3-2-1ルールでデータを守る

BCPでパンデミック対応が必須に

1997年の高病原性鳥インフルエンザ、2002年のSARSなど、日本では大きな感染症の流行がなかったこともあり、新型コロナウイルス対策では後手にまわってしまいました。

そんななか日本でもビル・ゲイツと同様にいろいろな可能性を考えてBCP（事業継続計画）に取り組んでいる会社がありました。

コロナ禍以前に東京のITベンダー（従業員60名）では、パンデミックが発生し社員が出社できなくなったことを想定し、全社員が在宅勤務になっても事業継続できるか演習を実施しました。

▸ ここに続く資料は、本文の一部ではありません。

(* ===== verification/KernelLimits.v ===== *)
(** * Limits of the kernel (sysv-shm.cpp)

    [get_shmmax] and [get_shmmni] read one number from a file of /proc (the
    build for Linux).  Streams of the C library are an interface over the
    kernel state; [fscanf] with the format %lu is a function of the bytes to
    read. *)

From S2P Require Import Prelude Logger Regex StdLib Posix.

Class StdioOS (K : Type) := {
  fopen : cstr -> K -> option Z * K;        (* mode r, None stands for NULL *)
  fclose : Z -> K -> Z * K;
  (** The bytes of a file, and those that an open stream has to read. *)
  file_bytes : K -> cstr -> option cstr;
  stream : K -> Z -> option cstr }.

Class StdioLaws (K : Type) `{StdioOS K} : Prop := {
  fopen_law path k :
    match fopen path k with
    | (Some f, k') => exists s, file_bytes k path = Some s /\ stream k f = None /\
        stream k' f = Some s /\ forall g, g <> f -> stream k' g = stream k g
    | (None, k') => forall g, stream k' g = stream k g
    end;
  fclose_law f s k r k' :
    stream k f = Some s -> fclose f k = (r, k') ->
    stream k' f = None /\ forall g, g <> f -> stream k' g = stream k g }.

(** ** fscanf *)

Definition ULONG_MAX : Z := (2 ^ 64 - 1)%Z.

(** [fscanf(f, "%lu", &x)]: blanks, a sign, digits; [None] when nothing is
    assigned.  A number that does not fit is [ULONG_MAX]; a minus sign negates
    modulo 2^64. *)
Definition scan_lu (s : cstr) : option Z :=
  let (neg, s') := read_sign (skip_space s) in
  match span_digits s' with
  | ([], _) => None
  | (ds, _) =>
      let v := digits_val 0 ds in
      Some (if (ULONG_MAX <? v)%Z then ULONG_MAX else if neg then to_size_t (- v) else v)
  end.

(** A number printed by the kernel, and what follows it. *)
Lemma scan_lu_printed n rest :
  (0 <= n <= ULONG_MAX)%Z -> match rest with [] => True | c :: _ => is_digit c = false end ->
  scan_lu (to_string n ++ rest) = Some n.
Proof.
  intros Hn Hr. unfold scan_lu, to_string. rewrite (proj2 (Z.ltb_ge n 0)) by lia.
  destruct (dec_spec n) as (Hd & Hne & Hv); [lia|].
  destruct (dec n) as [|c s] eqn:E; [done|]. rewrite <- E in *.
  assert (Hc : is_digit c = true) by (rewrite E in Hd; by inversion_clear Hd).
  assert (Hs : skip_space (dec n ++ rest) = dec n ++ rest).
  { rewrite E. cbn [app skip_space]. by rewrite digit_not_space. }
  rewrite Hs. assert (Hg : read_sign (dec n ++ rest) = (false, dec n ++ rest)).
  { rewrite E. by apply digit_not_sign. }
  rewrite Hg, span_digits_all by done. rewrite Hv, E.
  destruct (Z.ltb_spec ULONG_MAX n); [lia|done].
Qed.

Lemma span_digits_digits s : Forall (fun c => is_digit c = true) (span_digits s).1.
Proof.
  induction s as [|c s IH]; simpl; [constructor|]. destruct (is_digit c) eqn:E; [|constructor].
  destruct (span_digits s) as [d r]. by constructor.
Qed.

Lemma digits_val_nonneg acc s :
  (0 <= acc)%Z -> Forall (fun c => is_digit c = true) s -> (0 <= digits_val acc s)%Z.
Proof.
  intros Ha Hs. revert acc Ha. unfold digits_val. induction Hs as [|c s Hc Hs IH]; intros acc Ha; simpl; [done|].
  apply IH. assert (0 <= digit_val c)%Z; [|lia]. revert Hc.
  destruct c as [[] [] [] [] [] [] [] []]; vm_compute; congruence.
Qed.

Lemma scan_lu_range s v : scan_lu s = Some v -> (0 <= v <= ULONG_MAX)%Z.
Proof.
  unfold scan_lu. destruct (read_sign _) as [neg s'].
  pose proof (span_digits_digits s') as Hd. destruct (span_digits s') as [ds ?]. simpl in Hd.
  pose proof (digits_val_nonneg 0 ds ltac:(lia) Hd) as Hv.
  destruct ds as [|d ds0] eqn:E; [done|]. rewrite <- E in *. intros [= <-].
  destruct (Z.ltb_spec ULONG_MAX (digits_val 0 ds)); [unfold ULONG_MAX; lia|].
  destruct neg; [|lia]. unfold to_size_t, ULONG_MAX.
  pose proof (Z.mod_pos_bound (- digits_val 0 ds) (2 ^ 64)). lia.
Qed.

(** ** The two limits *)

Definition SHMMAX_SYS_FILE : cstr := $"/proc/sys/kernel/shmmax".
Definition SHMMNI_SYS_FILE : cstr := $"/proc/sys/kernel/shmmni".

Section limits.
Context {K : Type} `{ErrnoOS K, StdioOS K}.

(** [fscanf] on an open stream, for one conversion. *)
Definition fscanf_lu (f : Z) : M (world K) (option Z) := fun w =>
  match stream (kern w) f with
  | Some s => (Ret (scan_lu s), w)
  | None => (Undef, w)
  end.

(** [log] tells whether the logger is not NULL. *)
Definition get_shmmax (has_log : bool) : M (world K) Z :=
  shmmax_file ← sys (fopen SHMMAX_SYS_FILE);
  match shmmax_file with
  | None =>
      when has_log (log_errno LError ($"Failed to open shmmax from file " ++ SHMMAX_SYS_FILE ++
                                      $" (%s)"));;
      mret 0%Z
  | Some f =>
      n ← fscanf_lu f;
      match n with
      | None =>
          when has_log (log_errno LError ($"Failed to read shmmax from file " ++
                                          SHMMAX_SYS_FILE ++ $" (%s)"));;
          _ ← sys (fclose f);
          mret 0%Z
      | Some shmmax => _ ← sys (fclose f); mret shmmax
      end
  end.

Definition get_shmmni (has_log : bool) : M (world K) Z :=
  shmmni_file ← sys (fopen SHMMNI_SYS_FILE);
  match shmmni_file with
  | None =>
      when has_log (log_errno LError ($"Failed to open shmmni from file " ++ SHMMNI_SYS_FILE ++
                                      $" (%s)"));;
      mret 0%Z
  | Some f =>
      n ← fscanf_lu f;
      match n with
      | None =>
          when has_log (log_errno LError ($"Failed to read shmmni from file " ++
                                          SHMMNI_SYS_FILE ++ $" (%s)"));;
          _ ← sys (fclose f);
          mret 0%Z
      | Some shmmni => _ ← sys (fclose f); mret shmmni
      end
  end.

Context `{!StdioLaws K}.

(** The two functions are one, on two files. *)
Definition get_limit (what file : cstr) (has_log : bool) : M (world K) Z :=
  opened ← sys (fopen file);
  match opened with
  | None =>
      when has_log (log_errno LError ($"Failed to open " ++ what ++ $" from file " ++ file ++ $" (%s)"));;
      mret 0%Z
  | Some f =>
      n ← fscanf_lu f;
      match n with
      | None =>
          when has_log (log_errno LError ($"Failed to read " ++ what ++ $" from file " ++ file ++ $" (%s)"));;
          _ ← sys (fclose f);
          mret 0%Z
      | Some v => _ ← sys (fclose f); mret v
      end
  end.

(** The value [n] from the bytes [s] of a file: 0 without a number. *)
Definition limit_of (s : option cstr) : Z := default 0%Z (s ≫= scan_lu).

(** The result, the streams left open (none), and at most one line of log,
    none when the result is not 0. *)
Definition limit_result (file : cstr) (has_log : bool) (w : world K) (r : Z) (w' : world K) : Prop :=
  (0 <= r <= ULONG_MAX)%Z /\ (r = 0%Z \/ r = limit_of (file_bytes (kern w) file)) /\
  (forall g, stream (kern w') g = stream (kern w) g) /\
  (logs w' = logs w \/ r = 0%Z /\ has_log = true /\ exists l, logs w' = logs w ++ [l]).

Lemma get_limit_spec what file has_log w :
  exists r w', get_limit what file has_log w = (Ret r, w') /\ limit_result file has_log w r w' /\
    (fst (fopen file (kern w)) <> None -> r = limit_of (file_bytes (kern w) file)).
Proof using All.
  unfold get_limit, limit_result.
  pose proof (fopen_law file (kern w)) as Ho. destruct (fopen file (kern w)) as [[f|] k1] eqn:E.
  - destruct Ho as (s & Hs & Hfree & Hst & Hoth).
    rewrite (bind_ret _ _ _ (Some f) (World k1 (logs w))) by (unfold sys; by rewrite E).
    rewrite (bind_ret _ _ _ (scan_lu s) (World k1 (logs w))) by (unfold fscanf_lu; simpl; by rewrite Hst).
    destruct (fclose f k1) as [c k2] eqn:Ec. destruct (fclose_law f s k1 c k2 Hst Ec) as [Hn Hoth2].
    assert (Hstreams : forall g, stream k2 g = stream (kern w) g).
    { intros g. destruct (decide (g = f)) as [->|]; [by rewrite Hn, Hfree|by rewrite Hoth2, Hoth]. }
    rewrite Hs. unfold limit_of. cbn [mbind option_bind].
    destruct (scan_lu s) as [v|] eqn:Hv; cbn [default].
    + exists v, (World k2 (logs w)). split.
      { by rewrite (bind_ret _ _ _ c (World k2 (logs w))) by (unfold sys; simpl; by rewrite Ec). }
      split; [|done]. split; [by apply (scan_lu_range s)|]. auto.
    + exists 0%Z. destruct has_log.
      * eexists (World k2 _). split.
        { refine (eq_trans (bind_ret _ _ _ tt _ eq_refl) _).
          refine (eq_trans (bind_ret _ _ _ c (World k2 _) _) eq_refl). unfold sys. simpl. by rewrite Ec. }
        split; [|done]. split; [unfold ULONG_MAX; lia|]. split; [by left|]. split; [done|].
        right. split; [done|]. split; [done|]. by eexists.
      * exists (World k2 (logs w)). split.
        { refine (eq_trans (bind_ret _ _ _ tt _ eq_refl) _).
          refine (eq_trans (bind_ret _ _ _ c (World k2 _) _) eq_refl). unfold sys. simpl. by rewrite Ec. }
        split; [|done]. split; [unfold ULONG_MAX; lia|]. auto.
  - exists 0%Z. rewrite (bind_ret _ _ _ None (World k1 (logs w))) by (unfold sys; by rewrite E).
    destruct has_log; eexists (World k1 _); (split; [refine (eq_trans (bind_ret _ _ _ tt _ eq_refl) eq_refl)|]);
      (split; [|done]); (split; [unfold ULONG_MAX; lia|]); (split; [by left|]); (split; [done|]).
    + right. split; [done|]. split; [done|]. by eexists.
    + by left.
Qed.

(** Each limit is the number of its file, between 0 and [ULONG_MAX], or 0
    when there is none; it returns whatever the file holds, with and without
    a logger; the stream it opened is closed on every path; and a failure adds
    at most one line to the log.  The number the kernel prints is read back. *)
Theorem kernel_limits has_log w :
  (exists r w', get_shmmax has_log w = (Ret r, w') /\
     limit_result SHMMAX_SYS_FILE has_log w r w' /\
     (fst (fopen SHMMAX_SYS_FILE (kern w)) <> None ->
      r = limit_of (file_bytes (kern w) SHMMAX_SYS_FILE))) /\
  (exists r w', get_shmmni has_log w = (Ret r, w') /\
     limit_result SHMMNI_SYS_FILE has_log w r w' /\
     (fst (fopen SHMMNI_SYS_FILE (kern w)) <> None ->
      r = limit_of (file_bytes (kern w) SHMMNI_SYS_FILE))) /\
  (forall n c rest, (0 <= n <= ULONG_MAX)%Z -> is_digit c = false ->
     limit_of (Some (to_string n ++ c :: rest)) = n).
Proof using All.
  split; [apply (get_limit_spec $"shmmax")|]. split; [apply (get_limit_spec $"shmmni")|].
  intros n c rest Hn Hc. unfold limit_of. cbn [mbind option_bind].
  by rewrite (scan_lu_printed n (c :: rest)).
Qed.
End limits.

(** ** A concrete machine *)

Record proc := Proc { p_files : gmap cstr cstr; p_streams : gmap Z cstr }.

#[export] Instance proc_errno : ErrnoOS proc :=
  { errno _ := 2%Z; strerror _ := $"No such file or directory" }.

#[export] Instance proc_stdio : StdioOS proc := {
  fopen path k :=
    match p_files k !! path with
    | Some s =>
        let f := fresh (dom (p_streams k)) in
        (Some f, Proc (p_files k) (<[f := s]> (p_streams k)))
    | None => (None, k)
    end;
  fclose f k := (0%Z, Proc (p_files k) (delete f (p_streams k)));
  file_bytes k path := p_files k !! path;
  stream k f := p_streams k !! f }.

#[export] Instance proc_laws : StdioLaws proc.
Proof.
  split.
  - intros path k. simpl. destruct (p_files k !! path) as [s|] eqn:E; [|done].
    exists s. split; [done|]. split.
    { apply not_elem_of_dom, is_fresh. }
    simpl. split; [by rewrite lookup_insert_eq|]. intros g Hg. by rewrite lookup_insert_ne.
  - intros f s k r k' _ [= _ <-]. simpl. split; [by rewrite lookup_delete_eq|].
    intros g Hg. by rewrite lookup_delete_ne.
Qed.

(** The default limit of Linux on 64 bits, and no file for the other. *)
Definition linux : world proc :=
  World (Proc {[SHMMAX_SYS_FILE := to_string 18446744073692774399 ++ [Ascii.ascii_of_nat 10]]} ∅) [].

Lemma kernel_limits_witness :
  (exists w', get_shmmax true linux = (Ret 18446744073692774399%Z, w')) /\
  (exists w', get_shmmni true linux = (Ret 0%Z, w')).
Proof.
  destruct (kernel_limits true linux) as [(r & w' & E & _ & Hr) [(r2 & w2 & E2 & (_ & [->|Hr2] & _) & _) _]].
  - split; [|by exists w2]. exists w'. rewrite E, Hr by (by vm_compute). by vm_compute.
  - split; [|exists w2; rewrite E2, Hr2; by vm_compute].
    exists w'. rewrite E, Hr by (by vm_compute). by vm_compute.
Defined.
(** ** Lists and sets *)

Lemma elem_of_set_insert x y l : y ∈ set_insert x l <-> y = x \/ y ∈ l.
Proof.
  induction l as [|z l IH]; simpl; [rewrite list_elem_of_singleton, elem_of_nil; tauto|].
  destruct (Z.ltb_spec x z); [rewrite elem_of_cons; tauto|].
  destruct (Z.eqb_spec x z) as [->|]; rewrite !elem_of_cons, ?IH; tauto.
Qed.

Lemma set_insert_ok x l : set_ok l -> set_ok (set_insert x l).
Proof.
  unfold set_ok. induction l as [|z l IH]; simpl; intros Hl; [by repeat constructor|].
  inversion Hl as [|? ? Hs Hf]; subst. destruct (Z.ltb_spec x z).
  - constructor; [done|]. constructor; [done|]. eapply Forall_impl; [exact Hf|]. lia.
  - destruct (Z.eqb_spec x z) as [->|]; [done|]. constructor; [by apply IH|].
    apply Forall_forall. intros y Hy. apply elem_of_set_insert in Hy as [->|Hy]; [lia|].
    by apply (proj1 (Forall_forall _ _) Hf).
Qed.

Lemma length_set_insert x l : x ∉ l -> length (set_insert x l) = S (length l).
Proof.
  induction l as [|z l IH]; simpl; [done|]. rewrite not_elem_of_cons. intros [Hne Hl].
  destruct (Z.ltb_spec x z); [done|]. destruct (Z.eqb_spec x z); [done|]. simpl. by rewrite IH.
Qed.

Lemma set_ok_nodup l : set_ok l -> NoDup l.
Proof.
  unfold set_ok. induction 1 as [|x l Hs IH Hf]; constructor; [|done].
  intros Hx. apply (proj1 (Forall_forall _ _) Hf) in Hx. lia.
Qed.

Lemma filter_ok P `{forall x : Z, Decision (P x)} l : set_ok l -> set_ok (filter P l).
Proof.
  unfold set_ok. induction 1 as [|x l Hs IH Hf]; [constructor|]. rewrite filter_cons.
  destruct (decide (P x)); [|done]. constructor; [done|].
  apply Forall_forall. intros y Hy. apply list_elem_of_filter in Hy as [_ Hy].
  by apply (proj1 (Forall_forall _ _) Hf).
Qed.

Lemma fold_set_erase dead l : set_ok l ->
  set_ok (foldl (fun p it => set_erase it p) l dead) /\
  forall c, c ∈ foldl (fun p it => set_erase it p) l dead <-> c ∈ l /\ c ∉ dead.
Proof.
  revert l. induction dead as [|d dead IH]; intros l Hl; simpl.
  - split; [done|]. intros c. rewrite elem_of_nil. tauto.
  - destruct (IH (set_erase d l)) as [H1 H2]; [by apply filter_ok|]. split; [done|].
    intros c. rewrite H2. unfold set_erase. rewrite list_elem_of_filter, elem_of_cons. tauto.
Qed.

(** [erase_found] removes the only occurrence. *)
Lemma erase_found_some x l : NoDup l -> x ∈ l -> erase_found x l = Some (filter (fun y => y <> x) l).
Proof.
  induction l as [|y l IH]; [intros _ Hx; inversion Hx|].
  rewrite NoDup_cons. intros [Hy Hl] Hx. simpl. rewrite filter_cons.
  destruct (Z.eqb_spec x y) as [->|Hne].
  - rewrite decide_False by tauto. f_equal. symmetry. apply filter_all. by intros z Hz ->.
  - rewrite decide_True by congruence. apply elem_of_cons in Hx as [Hx|Hx]; [done|].
    by rewrite (IH Hl Hx).
Qed.

(** ** The invariant through a turn *)

Section invariant.
Context {K : Type} `{SockOS K}.
Implicit Types (k : K) (rset : gset Z).

(** A new pending client. *)
Lemma server_inv_accept s loc k c :
  server_inv s loc k -> (0 <= c)%Z -> (c < FD_SETSIZE_Z)%Z -> c ∉ allset loc -> c ∈ fds k ->
  server_inv (with_sets (clients_ s) (clients_notified_ s) (set_insert c (pending_clients_ s)) s)
    (Locals ({[c]} ∪ allset loc) (if (maxfd loc <? c)%Z then c else maxfd loc)) k.
Proof.
  intros Hi Hc0 Hlt Hn Hf.
  destruct Hi as [H1' H2' H3 [H4 H5] H6 H7 H8]. rewrite not_elem_of_app in H5.
  assert (Hcl : (c ∉ clients_ s) /\ (c ∉ pending_clients_ s) /\ c <> srv_fd_ s).
  { repeat split; intros Hx; apply Hn; [apply H6, elem_of_app; auto..|by rewrite Hx]. }
  destruct Hcl as (Hcl & Hcp & Hcs). split; simpl; try done.
  - by apply set_insert_ok.
  - intros d Hd. rewrite elem_of_set_insert. intros [->|Hp]; [done|]. by apply (H3 d).
  - rewrite not_elem_of_app, elem_of_set_insert. split; [set_solver|]. split; [tauto|].
    intros [Hx|Hx]; [by rewrite Hx in Hcs|tauto].
  - intros d. rewrite elem_of_app, elem_of_set_insert. intros Hd.
    apply elem_of_union. rewrite elem_of_singleton.
    destruct Hd as [Hd|[Hd|Hd]]; [right|by left|right]; apply H6, elem_of_app; auto.
  - set_solver.
  - intros d Hd. apply elem_of_union in Hd as [Hd|Hd].
    + apply elem_of_singleton in Hd as ->. destruct (Z.ltb_spec (maxfd loc) c); lia.
    + specialize (H8 d Hd). destruct (Z.ltb_spec (maxfd loc) c); lia.
Qed.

取引先にも演習していることを連絡せず、電話はすべて自宅転送で対応。演習を通じ、骨折などで自宅療養中の社員や育児中など多彩なワークスタイルにも対応できることを確認し、また公私の切り替えでは強い自己管理能力が必要という課題も把握できました。クラウドサービスやテレビ会議ツールなど、かかった費用は当時で99万円でした。コロナ禍となりましたが既に予行演習をしていましたので何の問題もなく業務を続けられています。

3-2-1ルールでデータを守ろう

これからのBCPでは火事、地震など天災以外に感染症対応が必須となりますが、まずは守るべき対象をしっかり考えましょう。社員や取引先など企業で守るべきものはいろいろありますが、データがなくなると事業が立ち行かなくなります。

バックアップが基本ですが、バックアップしている場所が問題となります。毎日バックアップしているサーバーのデータがサーバー近くにあれば、火事や雷で両方ともなくなってしまいます。

アメリカのサイバーセキュリティ・インフラストラクチャー・セキュリティ庁（CISA）がバックアップする際に守るべきルールとして提示したのが3-2-1ルール。ファイルのコピーは3つ（プライマリー1つとバックアップ2）とり、記録メディアは異なる2種類を採用、コピーの1つはオフサイトに保管するというルールです。

2012年に発表されましたが、行うには手間がかかりすぎ現実的ではないと取り組んでいるところが少なかったですが、昨今のランサムウェア攻撃からルールが再評価されています。ランサムウェアにやられると頼りになるのは異なるメディアのバックアップとオフサイトのバックアップだけだからです。

日本の場合、これから起きる東海・東南海・南海地震を考えるとオフサイトへのバックアップが重要になります。大手企業では停電の影響まで考え、電力会社が異なる2ケ所にバックアップしているところもあります。アマゾンなど多彩なクラウドストレージサービスが登場し、手軽にオフサイト保管ができるようになったためオフサイトへのバックアップが取組やすくなっています。

ウチは小さな企業だから、そんな必要はないと思っていてもコロナ禍のように何が起きるか分からない世の中です。まずはデータを守ることからはじめましょう。